The tax itself is uncontested, and the levy is sustained based on lack of hardship and the lack of meeting of the minds between AO and taxpayer’s rep on a full-pay installment agreement. Liability was more than the Section 6159(c)(1), (4) limit of $10K and payout more than three years, so no automatic installment agreement, thus IRS has discretion and on the facts here discretion wasn’t abused.
Now for the lawyer issue. IRS wanted the 6654(a) underpayment of withholding addition to tax. As we all know, the rule is 90% of current year’s tax as shown on return (or 90% of tax due if no return filed), or 100% of tax shown on previous year’s return (unless previous year was less than twelve months or no return filed).
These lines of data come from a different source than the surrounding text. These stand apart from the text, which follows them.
(** The fields of the statement that [Parse] assigns: the tag, the marker the
    tag sets, the field, and the conversion of the trimmed text (lines
    128-141, 163-167, 179-200 and 220-223). *)
Definition statement_fields
  : list (string * nextKey * (Ofx -> value) * (string -> value)) :=
  [ ("ACCTID", acctID, fun o => Text (AccountNumber o), Text);
    ("BANKID", bankID, fun o => Text (AccountBankNumber o), Text);
    ("ACCTTYPE", acctType, fun o => Text (AccountType o), Text);
    ("CURDEF", curDef, fun o => Text (Currency o), Text);
    ("LEDGERBAL", legerBal, fun o => Money (LedgerBalance o),
     fun res => Money (NewDecial res));
    ("AVAILBAL", AvailBal, fun o => Money (AvailiableBalance o),
     fun res => Money (NewDecial res)) ].

(** Tokens that leave the pending-field marker as it is: everything but
    character data and the start tags of the dispatch table. *)
Definition keeps_marker (tok : Token) : bool :=
  match tok with
  | CharData _ => false
  | StartElement name =>
      match lookup_tag name tag_table with Some _ => false | None => true end
  | _ => true
  end.

Definition is_start_of (tag : string) (tok : Token) : bool :=
  match tok with
  | StartElement name => String.eqb name tag
  | _ => false
  end.

Definition is_start (tok : Token) : bool :=
  match tok with StartElement _ => true | _ => false end.

(** The markers under which character data is stored through the holder:
    [res] is the trimmed text. *)
Definition through_holder (k : nextKey) (res : string) : bool :=
  match k with
  | transDesc | transMemo | transFitID | transAmount | transType => true
  | transDatePosted =>
      match date_error res with None => true | Some _ => false end
  | _ => false
  end.

(** Every byte of the string is ASCII. *)
Fixpoint ascii_only (s : string) : bool :=
  match s with
  | EmptyString => true
  | String c s' => (byte_of c <? 128) && ascii_only s'
  end.

(** The digits of a number below 10000, and of a number below 100. *)
Definition four_digits (y : Z) : string :=
  let dc := GoFmt.digit_char in
  String (dc (y / 1000)) (String (dc (y / 100 mod 10))
    (String (dc (y / 10 mod 10)) (String (dc (y mod 10)) EmptyString))).

Definition two_digits (m : Z) : string :=
  let dc := GoFmt.digit_char in
  String (dc (m / 10)) (String (dc (m mod 10)) EmptyString).

(** [f] holds on the [n] integers from [z] on. *)
Fixpoint all_from (n : nat) (z : Z) (f : Z -> bool) : bool :=
  match n with
  | O => true
  | S k => f z && all_from k (z + 1) f
  end.

(** The lines [Ofx.String] writes for the entries of a transaction list. *)
Definition transaction_lines (txs : list (option OfxTransaction)) : string :=
  fold_right (fun t acc => (Sprintf_transaction t ++ acc)%string) EmptyString txs.

(** Every byte of the string is one of the six ASCII white-space bytes. *)
Fixpoint all_space (s : string) : bool :=
  match s with
  | EmptyString => true
  | String c s' => GoStrings.asciiSpace c && all_space s'
  end.

(** ** Basic facts about the loop *)

Lemma run_app (st : state) (a b : list Token) :
  run st (a ++ b) =
  match run st a with
  | Continue st' => run st' b
  | Return e => Return e
  | Panic p => Panic p
  end.
Proof.
  revert st. induction a as [|tok a IH]; intros st; simpl; [reflexivity|].
  destruct (step st tok); auto.
Qed.

Lemma init_wf : wf init.
Proof. split; [apply length_replicate | apply Nat.le_0_l]. Qed.

Lemma unwind_pos_le name stk pos o tr p' o' tr' :
  unwind name stk pos o tr = Continue (p', o', tr') -> (p' <= pos)%nat.
Proof.
  revert o tr. induction pos as [|p IH]; intros o tr; simpl.
  - intros H; inversion H; lia.
  - destruct (stk !! p) as [top|]; [|discriminate].
    destruct (String.eqb top "STMTTRN"); destruct (String.eqb top name);
      intros H; try (inversion H; lia); apply IH in H; lia.
Qed.

Lemma step_wf st tok st' : wf st -> step st tok = Continue st' -> wf st'.
Proof.
  intros [Hlen Hpos]. destruct tok as [name|data|name|]; simpl.
  - unfold on_start.
    destruct (Nat.ltb_spec (stackPos st) (length (stack st))) as [Hlt|Hge];
      [|discriminate].
    destruct (dispatch name (next st) (trans st)) as [nx tr].
    intros H; inversion H; subst; clear H. split; simpl.
    + rewrite length_insert; assumption.
    + lia.
  - unfold on_chardata, store_ofx, store_trans, no_store.
    destruct (next st); destruct (trans st);
      repeat match goal with
             | |- context [if ?b then _ else _] => destruct b
             | |- context [match ?x with Some _ => _ | None => _ end] => destruct x
             end;
      intros H; inversion H; subst; split; simpl; assumption.
  - unfold on_end.
    destruct (unwind name (stack st) (stackPos st) (ofx st) (trans st))
      as [[[p o] tr]| |] eqn:E; try discriminate.
    intros H; inversion H; subst; clear H. apply unwind_pos_le in E.
    split; simpl; [assumption | lia].
  - intros H; inversion H; subst; split; assumption.
Qed.

Lemma run_wf toks : forall st st', wf st -> run st toks = Continue st' -> wf st'.
Proof.
  induction toks as [|tok toks IH]; intros st st' Hwf; simpl.
  - intros H; inversion H; subst; assumption.
  - destruct (step st tok) as [st1| |] eqn:E; try discriminate.
    apply IH. eapply step_wf; eassumption.
Qed.

Lemma set_Transactions_same o : set_Transactions (Transactions o) o = o.
Proof. destruct o; reflexivity. Qed.

(** The loop of the end-element case computes [resolve] on the path. *)
Lemma unwind_resolve name stk : forall pos o tr,
  (pos <= length stk)%nat ->
  exists p',
    unwind name stk pos o tr =
      Continue (p', set_Transactions (snd (fst (resolve name (path_of stk pos) (Transactions o) tr))) o,
                snd (resolve name (path_of stk pos) (Transactions o) tr))
    /\ path_of stk p' = fst (fst (resolve name (path_of stk pos) (Transactions o) tr))
    /\ (p' <= pos)%nat.
Proof.
  induction pos as [|p IH]; intros o tr Hle.
  - exists O. simpl. rewrite set_Transactions_same. auto.
  - destruct (lookup_lt_is_Some_2 stk p ltac:(lia)) as [top Htop].
    unfold path_of. rewrite (take_S_r _ _ _ Htop), reverse_snoc. simpl.
    rewrite Htop. fold (path_of stk p).
    destruct (String.eqb top "STMTTRN") eqn:Et; destruct (String.eqb top name) eqn:En; simpl.
    + exists p. auto.
    + destruct (IH (append_transaction tr o) None ltac:(lia)) as (p' & H1 & H2 & H3).
      exists p'. simpl in H1. rewrite H1. auto.
    + exists p. rewrite set_Transactions_same. auto.
    + destruct (IH o tr ltac:(lia)) as (p' & H1 & H2 & H3).
      exists p'. rewrite H1. auto.
Qed.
But IRS introduces nothing to show what the prior year’s return, if any, showed as tax due, if anything. IRS counsel could have proffered the Form 1040 itself, or Form 3050 Lack of Record, or Form 4340, Certificate of Assessments, Payments, and Other Specified Matters. Instead, “The parties submitted a stipulated exhibit, Form 656, Offer in Compromise, in which petitioners stated that they sought to compromise tax liabilities for the 2006, 2007, and 2008 taxable years. This exhibit suggests that petitioners had a tax liability for the 2006 year but sheds no light on whether it was an income tax liability. In any event, this cursory statement is insufficient for us to determine the tax shown on the return for the 2006 taxable year.” T. C. Memo. 2012-262, at p. 16, footnote 4.
So no addition.
Takeaway- Determine each element of your prima facie case for each claim or defense. Determine what evidence you need to prove or establish each thereof. Obtain, collect and collate your evidence. Offer it.